Each Enterprise Business System, including Integration Systems, must have three owners identified (it may be possible for one individual to serve more than one ownership role):
- Business Owner: Responsible for the system life-cycle (including when and how to retire the system) and leading the investment and prioritization decision making for changes to the system. The purpose of some business systems is to serve the IT function (such as the IT project management system or the IT configuration management system), in which case the Business Owner may in fact be an IT person.
- IT Owner: Responsible for change management processes including problem management (identifying patterns in production incidents and development permanent solutions), capacity planning, performance management, and coordinating upgrades or enhancements.

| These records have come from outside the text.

Definition log_convert (is_ll : bool) (c : Z) (args : list darg) : option (list Z * list darg) :=
  if c =? 115 then fetch_str args
  else if c =? 99 then '(v, args) ← fetch_int args; Some ([s8 v], args)
  else if (c =? 100) || (c =? 105) then
    '(v, args) ← fetch_int args;
    let val := signed_arg is_ll v in
    if val =? INT64_MIN then None else ds ← rev_digits false 10 (Z.abs val); Some ((if val <? 0 then [45] else []) ++ rev ds, args)
  else if c =? 117 then '(v, args) ← fetch_int args; ds ← rev_digits false 10 (unsigned_arg is_ll v); Some (rev ds, args)
  else if (c =? 120) || (c =? 88) || (c =? 112) then
    '(v, args) ← fetch_int args; ds ← rev_digits (c =? 88) 16 (unsigned_arg (is_ll || (c =? 112)) v); Some (rev ds, args)
  else if c =? 37 then Some ([37], args)
  else Some ([37; c], args).

Fixpoint log_format (fuel : nat) (fmt : list Z) (args : list darg) (buf : list Z) : option (list Z) :=
  match fuel, fmt with
  | _, [] => Some buf
  | O, _ => None
  | S fuel, c :: rest =>
      if negb (alen buf <? DBG_LOG_BUF_SIZE - 1) then Some buf
      else if negb (c =? 37) then log_format fuel rest args (buf ++ [c])
      else
        let '(is_ll, f1) := take_ll rest in
        match f1 with [] => None | k :: f2 => '(t, args') ← log_convert is_ll k args; log_format fuel f2 args' (log_put buf t) end
  end.

Definition dbg_log (level : Z) (component fmt : list Z) (args : list darg) : option (list Z) :=
  if level <? DBG_MIN_LOG_LEVEL then Some []
  else
    let level := if 4 <? level then 4 else if level <? 0 then 0 else level in
    head ← dbg_serial_printf (txt "[%s][%s] ") [DStr (Some (aget [] level_names level)); DStr (Some component)];
    body ← log_format (length fmt) fmt args [];
    Some (head ++ c_str body ++ crlf []).

(** The banner, in the mode with the console. *)
Definition dbg_init_text : list Z :=
  crlf [] ++ crlf (txt "==============================================") ++
  crlf (txt "  NexusOS Debugger " ++ [226; 128; 148] ++ txt " LODBUG mode active") ++
  crlf (txt "  Type 'help' at the nxdbg> prompt.") ++
  crlf (crlf (txt "==============================================")).

(** [dbg_panic_hook], up to the console. *)
Definition panic_text (msg : option (list Z)) : option (list Z) :=
  let bar := crlf (txt "!!!!!!!!!!!!!!!!!!!!!!!!!!!!!!!!!!!!!!!!!!!!!") in
  line ← dbg_serial_printf (crlf (txt "  %s")) [DStr msg];
  Some (crlf [] ++ bar ++ crlf (txt "  KERNEL PANIC") ++ line ++ bar ++ crlf (crlf (txt "  Entering interactive debugger. Type 'continue' to halt."))).

(** ** dbg_breakpoint.c *)

(** [bp_addr], [bp_active], and the registers DR0 to DR3 and DR7. *)
Record bps := Bps { bp_addr : list Z; bp_active : list bool; dr : list Z; dr7 : Z }.

Definition dr_write (b : bps) (slot v : Z) : bps :=
  Bps (bp_addr b) (bp_active b) (if (0 <=? slot) && (slot <=? 3) then aset (dr b) slot v else dr b) (dr7 b).

Definition dr_read (b : bps) (slot : Z) : Z := if (0 <=? slot) && (slot <=? 3) then aget 0 (dr b) slot else 0.

Definition dr7_write (b : bps) (v : Z) : bps := Bps (bp_addr b) (bp_active b) (dr b) v.

Definition set_slot (b : bps) (slot addr : Z) (active : bool) : bps := Bps (aset (bp_addr b) slot addr) (aset (bp_active b) slot active) (dr b) (dr7 b).

Fixpoint free_slot (active : list bool) (i : Z) : Z := match active with [] => -1 | a :: active => if a then free_slot active (i + 1) else i end.

Definition dbg_bp_set (b : bps) (addr : Z) : option (bps * Z * list Z) :=
  let slot := free_slot (bp_active b) 0 in
  if slot <? 0 then t ← dbg_serial_printf (crlf (txt "bp: all 4 slots occupied")) []; Some (b, -1, t)
  else
    let b1 := dr_write (set_slot b slot addr true) slot addr in
    let b2 := dr7_write b1 (Z.lor (dr7 b1) (Z.shiftl 1 (slot * 2))) in
    t ← dbg_serial_printf (crlf (txt "bp: slot %d set at 0x%llx")) [DInt slot; DInt addr]; Some (b2, slot, t).

Definition dbg_bp_clear (b : bps) (slot : Z) : option (bps * list Z) :=
  if (slot <? 0) || (3 <? slot) then t ← dbg_serial_printf (crlf (txt "bp: invalid slot %d")) [DInt slot]; Some (b, t)
  else
    let b1 := dr_write (set_slot b slot 0 false) slot 0 in
    let b2 := dr7_write b1 (Z.ldiff (dr7 b1) (Z.shiftl 1 (slot * 2))) in
    t ← dbg_serial_printf (crlf (txt "bp: slot %d cleared")) [DInt slot]; Some (b2, t).

Definition bp_line (b : bps) (i : Z) : option (list Z) :=
  if aget false (bp_active b) i then dbg_serial_printf (crlf (txt "  [%d] ACTIVE  addr=0x%llx")) [DInt i; DInt (aget 0 (bp_addr b) i)]
  else dbg_serial_printf (crlf (txt "  [%d] empty")) [DInt i].

Definition dbg_bp_list (b : bps) : option (list Z) :=
  head ← dbg_serial_printf (crlf (txt "Hardware breakpoints:")) []; ls ← mapM (bp_line b) [0; 1; 2; 3]; Some (head ++ concat ls).

Definition dbg_watch_set (b : bps) (addr len_code type : Z) : option (bps * list Z) :=
  let b1 := dr_write (set_slot b 0 addr true) 0 addr in
  let v1 := Z.lor (dr7 b1) (Z.shiftl 1 0) in
  let v2 := Z.lor (Z.ldiff v1 (Z.shiftl 3 16)) (Z.shiftl (Z.land type 3) 16) in
  let v3 := Z.lor (Z.ldiff v2 (Z.shiftl 3 18)) (Z.shiftl (Z.land len_code 3) 18) in
  t ← dbg_serial_printf (crlf (txt "watchpoint set: addr=0x%llx len=%d type=%d")) [DInt addr; DInt len_code; DInt type]; Some (dr7_write b1 v3, t).

(** Numbers in commands.  The string ends at its NUL. *)
Definition hex_value (c : Z) : option Z :=
  if (48 <=? c) && (c <=? 57) then Some (c - 48) else if (97 <=? c) && (c <=? 102) then Some (c - 97 + 10)
  else if (65 <=? c) && (c <=? 70) then Some (c - 65 + 10) else None.

Fixpoint hex_loop (s : list Z) (v : Z) : Z := match s with c :: s => match hex_value c with Some d => hex_loop s (u64 (v * 16 + d)) | None => v end | [] => v end.

Definition parse_hex (s : list Z) : Z :=
  match s with c0 :: c1 :: rest => if (c0 =? 48) && ((c1 =? 120) || (c1 =? 88)) then hex_loop rest 0 else hex_loop s 0 | _ => hex_loop s 0 end.

Fixpoint uint_loop (s : list Z) (v : Z) : Z := match s with c :: s => if (48 <=? c) && (c <=? 57) then uint_loop s (u64 (v * 10 + (c - 48))) else v | [] => v end.

Definition parse_uint (s : list Z) : Z := uint_loop s 0.

(** The other files have the same functions again. *)
Definition cmd_parse_hex (s : list Z) : Z := parse_hex s.
Definition cmd_parse_uint (s : list Z) : Z := parse_uint s.
Definition sym_parse_hex (s : list Z) : Z := parse_hex s.

(** ** dbg_symbols.c *)

(** [elf64_sym_t] *)
Record elf64_sym := Elf64Sym { st_name : Z; st_info : Z; st_value : Z; st_size : Z }.

Definition SHT_SYMTAB : Z := 2.
Definition SHT_STRTAB : Z := 3.
Definition STT_FUNC : Z := 2.
Definition ELF64_ST_TYPE (i : Z) : Z := Z.land i 0xF.

(** Little-endian loads of [n] bytes from the image. *)
Fixpoint img_load (img : list Z) (a : Z) (n : nat) : option Z :=
  match n with O => Some 0 | S n => b ← (if 0 <=? a then img !! Z.to_nat a else None); r ← img_load img (a + 1) n; Some (b + 256 * r) end.

(** The state: the image, the offsets of the two tables in it, and [sym_count]. *)
Record symbols := Symbols { sym_image : list Z; sym_table : option Z; sym_strtab : option Z; sym_count : Z; sym_ready : bool }.

Definition no_symbols : symbols := Symbols [] None None 0 false.

Definition shdr (img : list Z) (shoff i off : Z) (n : nat) : option Z := img_load img (shoff + 64 * i + off) n.

(** The search for the first symbol table section. *)
Fixpoint find_symtab (img : list Z) (shoff shnum : Z) (i : Z) (fuel : nat) : option symbols :=
  match fuel with
  | O => Some (Symbols img None None 0 false)
  | S fuel =>
      if i <? shnum then
        t ← shdr img shoff i 4 4;
        if t =? SHT_SYMTAB then
          o ← shdr img shoff i 24 8; sz ← shdr img shoff i 32 8; es ← shdr img shoff i 56 8; l ← shdr img shoff i 40 4;
          if es =? 0 then None
          else
            str ← (if l <? shnum then
                     t2 ← shdr img shoff l 4 4; if t2 =? SHT_STRTAB then o2 ← shdr img shoff l 24 8; Some (Some o2) else Some None
                   else Some None);
            Some (Symbols img (Some o) str (sz / es) false)
        else find_symtab img shoff shnum (i + 1) fuel
      else Some (Symbols img None None 0 false)
  end.

(** [file]: the kernel file of the boot loader, with its address. *)
Definition dbg_symbols_init (file : option (option (list Z))) : option (symbols * list Z) :=
  match file with
  | None => Some (no_symbols, crlf (txt "[WARN][SYM] No executable file from Limine"))
  | Some None => Some (no_symbols, crlf (txt "[WARN][SYM] ELF base is NULL"))
  | Some (Some img) =>
      magic ← img_load img 0 4;
      if negb (magic =? 0x464C457F) then Some (no_symbols, crlf (txt "[WARN][SYM] Invalid ELF magic"))
      else
        shoff ← img_load img 40 8; shnum ← img_load img 60 2;
        s ← find_symtab img shoff shnum 0 (Z.to_nat shnum);
        match sym_table s, sym_strtab s with
        | Some _, Some _ =>
            if 0 <? sym_count s then
              t ← dbg_serial_printf (crlf (txt "[INFO][SYM] Loaded %llu symbols")) [DInt (sym_count s)];
              Some (Symbols (sym_image s) (sym_table s) (sym_strtab s) (sym_count s) true, t)
            else Some (s, crlf (txt "[WARN][SYM] No .symtab found in kernel ELF"))
        | _, _ => Some (s, crlf (txt "[WARN][SYM] No .symtab found in kernel ELF"))
        end
  end.

Definition sym_at (s : symbols) (i : Z) : option elf64_sym :=
  o ← sym_table s; let a := o + 24 * i in
  n ← img_load (sym_image s) a 4; f ← img_load (sym_image s) (a + 4) 1; v ← img_load (sym_image s) (a + 8) 8; sz ← img_load (sym_image s) (a + 16) 8;
  Some (Elf64Sym n f v sz).

(** One round: the best match so far is the offset of its name, its address and its
    distance. *)
Definition consider (addr : Z) (best : option Z * Z * Z) (y : elf64_sym) : option Z * Z * Z :=
  let '(_, _, best_dist) := best in
  if negb (ELF64_ST_TYPE (st_info y) =? STT_FUNC) then best
  else if st_value y =? 0 then best
  else if addr <? st_value y then best
  else
    let dist := u64 (addr - st_value y) in
    if (0 <? st_size y) && (st_size y <=? dist) then best
    else if dist <? best_dist then (Some (st_name y), st_value y, dist) else best.

Fixpoint resolve_loop (s : symbols) (addr i : Z) (n : nat) (best : option Z * Z * Z) : option (option Z * Z * Z) :=
  match n with O => Some best | S n => y ← sym_at s i; resolve_loop s addr (i + 1) n (consider addr best y) end.
(* ===== verification/DbgConsole.v ===== *)
(** The console of the debugger, debugger/src/dbg_console.c and dbg_shell_bridge.c:
    line editing, history, tokens and the commands.

    A line is an array of characters that holds a NUL; [argv] holds positions in it.

    The debugger's console: its lines, words and commands, against text without arrays. *)
From stdpp Require Import prelude gmap list strings.
From Stdlib Require Import ZArith Lia.
From S2P Require Import Prelude Bitmap Pmm Frames Vmm VmmTree Dbg.

Open Scope Z_scope.

Definition DBG_MAX_ARGS : Z := 16.

(** *** Arrays *)

Definition load (buf : list Z) (p : Z) : option Z := if 0 <=? p then buf !! Z.to_nat p else None.
Definition put (buf : list Z) (p c : Z) : option (list Z) := if (0 <=? p) && (p <? alen buf) then Some (aset buf p c) else None.

(** The string at a position, up to its NUL. *)
Definition str_at (buf : list Z) (p : Z) : list Z := c_str (drop (Z.to_nat p) buf).

Definition is_blank (c : Z) : bool := (c =? 32) || (c =? 9).

Fixpoint skip_blanks (buf : list Z) (p : Z) (fuel : nat) : option Z :=
  match fuel with O => None | S fuel => c ← load buf p; if is_blank c then skip_blanks buf (p + 1) fuel else Some p end.

Fixpoint skip_word (buf : list Z) (p : Z) (fuel : nat) : option Z :=
  match fuel with O => None | S fuel => c ← load buf p; if negb (c =? 0) && negb (is_blank c) then skip_word buf (p + 1) fuel else Some p end.

(** One round of the loop; [None] in the second place ends it. *)
Definition token (buf : list Z) (p : Z) : option (list Z * option (Z * Z)) :=
  p1 ← skip_blanks buf p (length buf); c1 ← load buf p1;
  if c1 =? 0 then Some (buf, None)
  else
    p2 ← skip_word buf p1 (length buf); c2 ← load buf p2;
    if c2 =? 0 then Some (buf, Some (p1, p2)) else buf1 ← put buf p2 0; Some (buf1, Some (p1, p2 + 1)).

Fixpoint dbg_tokenize (fuel : nat) (buf : list Z) (p : Z) (argv : list Z) : option (list Z * list Z) :=
  match fuel with
  | O => None
  | S fuel =>
      c ← load buf p;
      if (c =? 0) || (DBG_MAX_ARGS <=? alen argv) then Some (buf, argv)
      else
        '(buf1, t) ← token buf p;
        match t with None => Some (buf1, argv) | Some (p1, p2) => dbg_tokenize fuel buf1 p2 (argv ++ [p1]) end
  end.

(** The loop that cuts trailing blanks and line ends. *)
Definition is_trailing (c : Z) : bool := (c =? 32) || (c =? 13) || (c =? 10).

Fixpoint trim_line (line : list Z) (len : nat) : option (list Z * Z) :=
  match len with
  | O => Some (line, 0)
  | S n => c ← load line (Z.of_nat n); if is_trailing c then line1 ← put line (Z.of_nat n) 0; trim_line line1 n else Some (line, Z.of_nat len)
  end.

(** ** State *)

Section console.
Context {St : Type} `{FrameStore St} {R : Type}.

(** [shell_execute] of the kernel's shell, with what it prints; the registers that
    [dbg_regs_dump] and [dbg_backtrace] read; and the rounds allowed to a dump. *)
Context (shell_execute : R -> list Z -> option (R * list Z)) (live : R -> list Z) (read_rbp : R -> Z) (fuel : nat).

Record dbg := DbgState {
  d_rest : R;
  d_vmm : vmm St;
  d_bps : bps;
  d_sym : symbols;
  dbg_active : bool;
  dbg_cmd_log_level : Z;
  dbg_history : list (list Z);
  dbg_hist_head : Z;
  dbg_hist_count : Z;
  poll_buf : list Z;
  poll_pos : Z;
  d_out : list Z }.

Definition say (d : dbg) (t : list Z) : dbg :=
  DbgState (d_rest d) (d_vmm d) (d_bps d) (d_sym d) (dbg_active d) (dbg_cmd_log_level d) (dbg_history d) (dbg_hist_head d) (dbg_hist_count d) (poll_buf d) (poll_pos d) (d_out d ++ t).

Definition with_rest (d : dbg) (r : R) : dbg :=
  DbgState r (d_vmm d) (d_bps d) (d_sym d) (dbg_active d) (dbg_cmd_log_level d) (dbg_history d) (dbg_hist_head d) (dbg_hist_count d) (poll_buf d) (poll_pos d) (d_out d).
(* ===== verification/XhciThm.v ===== *)
(** The rings of the USB controller are queues.

    The controller reads a ring as its specification says: a TRB whose cycle bit is the
    reader's is taken, a link TRB leads back to the start and toggles the reader's bit.
    The command ring of the driver then is a queue, over any number of rounds. *)
From stdpp Require Import prelude gmap list.
From Stdlib Require Import ZArith Lia.
From S2P Require Import Prelude Pci Hal Dma Xhci.

Open Scope Z_scope.

(** ** The controller as the reader of a ring *)

Definition cycle_bit (t : trb) : Z := Z.land (control t) TRB_CYCLE.
Definition is_link (t : trb) : bool := TRB_GET_TYPE (control t) =? TRB_TYPE_LINK.

(** The index of the next TRB, and the reader's cycle bit. *)
Record reader := Reader { r_index : Z; r_cycle : Z }.

(** The TRB at the reader, which is not a link. *)
Definition take_trb (cells : Z -> trb) (r : reader) : option (trb * reader) :=
  let t := cells (r_index r) in
  if (cycle_bit t =? r_cycle r) && negb (is_link t) then Some (t, Reader (r_index r + 1) (r_cycle r)) else None.

(** The next TRB; a link is followed. *)
Definition fetch (cells : Z -> trb) (r : reader) : option (trb * reader) :=
  let t := cells (r_index r) in
  if (cycle_bit t =? r_cycle r) && is_link t
  then take_trb cells (Reader 0 (if has_flag (control t) TRB_TOGGLE_CYCLE then 1 - r_cycle r else r_cycle r))
  else take_trb cells r.

(** A TRB without its cycle bit. *)
Definition bare (t : trb) : trb := with_cycle 0 t.

(** What the driver may push. *)
Definition command_ok (t : trb) : Prop := is_link t = false.

(** ** Cycle bits *)

Lemma cycle_with c t : c = 0 \/ c = 1 -> cycle_bit (with_cycle c t) = c.
Proof.
  intros Hc. unfold cycle_bit, with_cycle, TRB_CYCLE. cbn [control]. change (Z.shiftl 1 0) with (Z.ones 1).
  destruct Hc as [-> | ->]; cbn [nonzero negb Z.eqb].
  - apply Z.bits_inj'. intros n Hn. rewrite Z.land_spec, Z.ldiff_spec, Z.bits_0. by destruct (Z.testbit (control t) n), (Z.testbit (Z.ones 1) n).
  - apply Z.bits_inj'. intros n Hn. rewrite Z.land_spec, Z.lor_spec. change (Z.ones 1) with 1. destruct (Z.testbit (control t) n), (Z.testbit 1 n); done.
Qed.

Lemma type_with c t : TRB_GET_TYPE (control (with_cycle c t)) = TRB_GET_TYPE (control t).
Proof.
  unfold TRB_GET_TYPE, with_cycle, TRB_CYCLE. cbn [control]. f_equal. change (Z.shiftl 1 0) with 1. destruct (nonzero c).
  - rewrite Z.shiftr_lor. change (Z.shiftr 1 10) with 0. by rewrite Z.lor_0_r.
  - rewrite Z.shiftr_ldiff. change (Z.shiftr 1 10) with 0. by rewrite Z.ldiff_0_r.
Qed.

Lemma bare_with c t : bare (with_cycle c t) = bare t.
Proof.
  unfold bare, with_cycle. cbn [parameter status control]. f_equal. change (nonzero 0) with false. cbv iota. destruct (nonzero c); [|by rewrite Z.ldiff_ldiff_l, Z.lor_diag].
  apply Z.bits_inj'. intros n Hn. rewrite !Z.ldiff_spec, Z.lor_spec. destruct (Z.testbit (control t) n), (Z.testbit TRB_CYCLE n); done.
Qed.

Lemma link_cycle phys c : c = 0 \/ c = 1 -> cycle_bit (link_trb phys c) = c /\ is_link (link_trb phys c) = true /\ has_flag (control (link_trb phys c)) TRB_TOGGLE_CYCLE = true.
Proof. by intros [-> | ->]. Qed.

(** ** The command ring *)

(** The driver's bit in round [l], starting with 1. *)
Definition bit_of (l : Z) : Z := if Z.even l then 1 else 0.

Lemma bit_of_01 l : bit_of l = 0 \/ bit_of l = 1.
Proof. unfold bit_of. destruct (Z.even l); auto. Qed.

Lemma bit_of_next l : bit_of (l + 1) = 1 - bit_of l.
Proof. unfold bit_of. rewrite Z.add_1_r, Z.even_succ, <- Z.negb_even. by destruct (Z.even l). Qed.

Lemma bit_of_toggle l : Z.lxor (bit_of l) 1 = bit_of (l + 1).
Proof. rewrite bit_of_next. by destruct (bit_of_01 l) as [-> | ->]. Qed.

Section ring.
Context {W : Type} `{UsbMachine W} (base phys : Z) (cells : W -> Z -> trb).

(** The TRBs in memory: an assignment changes its own, a doorbell none. *)
Class RingMemory : Prop := {
  cells_store w i t j : 0 <= i < XHCI_CMD_RING_SIZE -> 0 <= j < XHCI_CMD_RING_SIZE ->
    cells (store_trb w (base + sizeof_trb * i) t) j = if decide (j = i) then t else cells w j;
  cells_doorbell w hc v j : cells (xhci_db_write32 w hc 0 v) j = cells w j }.

Context `{RingMemory}.

(** [p] TRBs have been pushed and [c] taken; the others, [q], are in the ring. *)
Record holds (w : W) (hc : xhci) (r : reader) (p c : Z) (q : list trb) : Prop := Holds {
  hd_base : cmd_ring hc = base /\ cmd_ring_phys hc = phys /\ base <> 0;
  hd_count : 0 <= c /\ p = c + alen q /\ alen q <= 62;
  hd_driver : cmd_enqueue hc = p mod 63 /\ cmd_cycle hc = bit_of (p / 63);
  hd_reader : (r_index r = c mod 63 /\ r_cycle r = bit_of (c / 63)) \/ (r_index r = 63 /\ c mod 63 = 0 /\ 63 <= c /\ r_cycle r = bit_of (c / 63 - 1));
  hd_old s : 0 <= s < 63 -> cycle_bit (cells w s) = if s <? p mod 63 then bit_of (p / 63) else 1 - bit_of (p / 63);
  hd_new n t : c <= n < p -> q !! Z.to_nat (n - c) = Some t -> cells w (n mod 63) = with_cycle (bit_of (n / 63)) t;
  hd_link : 63 <= p -> cells w 63 = link_trb phys (bit_of (p / 63 - 1));
  hd_ok : Forall command_ok q }.

Lemma mod63_next p : 0 <= p -> p mod 63 < 62 -> (p + 1) mod 63 = p mod 63 + 1 /\ (p + 1) / 63 = p / 63.
Proof. intros Hp Hm. zmod. Qed.

Lemma mod63_wrap p : 0 <= p -> p mod 63 = 62 -> (p + 1) mod 63 = 0 /\ (p + 1) / 63 = p / 63 + 1.
Proof. intros Hp Hm. zmod. Qed.

Lemma slot_distinct p n : 0 <= n -> n < p <= n + 62 -> p mod 63 <> n mod 63.
Proof. intros Hn Hp. zmod. Qed.

Lemma div_pos p : 0 <= p -> 63 <= p -> 1 <= p / 63.
Proof. intros Hp H63. zmod. Qed.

- Operations Owner: Responsible for day-to-day operations of the system, maintaining service levels, and responding to and resolving production incidents.
To resolve data integrity (trust) issues, we need to have people responsible and accountable for the words and the actions. There are two key roles that organizations generally employ to accomplish this as part of a data governance program; Data Owners (actions) and Data Stewards (words).
- Data Owner: Responsible for the System of Source or the System of Record. Since each data element in an enterprise is first created or captured in one of the Enterprise Business Systems, and since each application has a business owner, by association we therefore have the data owner identified. The data owner is responsible for resolving “garbage in” problems. If the data capture process allows data into the system that is inconsistent with the defined rules/standards, it is the responsibility of the data (system) owner to fix it.
- Data Steward: Responsible for capturing an accurate and complete description of each data element of interest to the enterprise (not all data is of interest to the enterprise), and gaining agreement across the enterprise. If agreement cannot be reached, the Data Steward may use the Data Governance function to mediate a resolution. The definition, once agreed, is not a static thing; it evolves as new understandings of nuances of business rules are uncovered, or as business processes, system operations, or external factors, require changes to the definitions. The Data Steward therefore is responsible for maintaining the definitions over time, communicating them to down-stream and up-stream processes that either consume or use the data and monitor the performance and conformance to the rules.
Another way to think of the difference between the two roles is that the Data Owner is responsible for creating and using data in the context of the system of source, while the Data Steward is responsible for the effective distribution and use of the data by everyone else in the enterprise.
The process of improving data integrity is just that – a process. It requires clearly defined roles and responsibility, and procedures for defining data, communicating it, resolving differences, monitoring compliance, among others. First we need stable and standard processes, then we need to automate routine repetitive steps in the process such as data scorecards for monitoring data quality, business glossary for capturing and communicating definitions, metadata repositories for documenting data lineage and enabling impact analysis, etc. In short, if data is an asset, we should invest the people, process and technology to effectively control data integrity and maximize the value of the asset.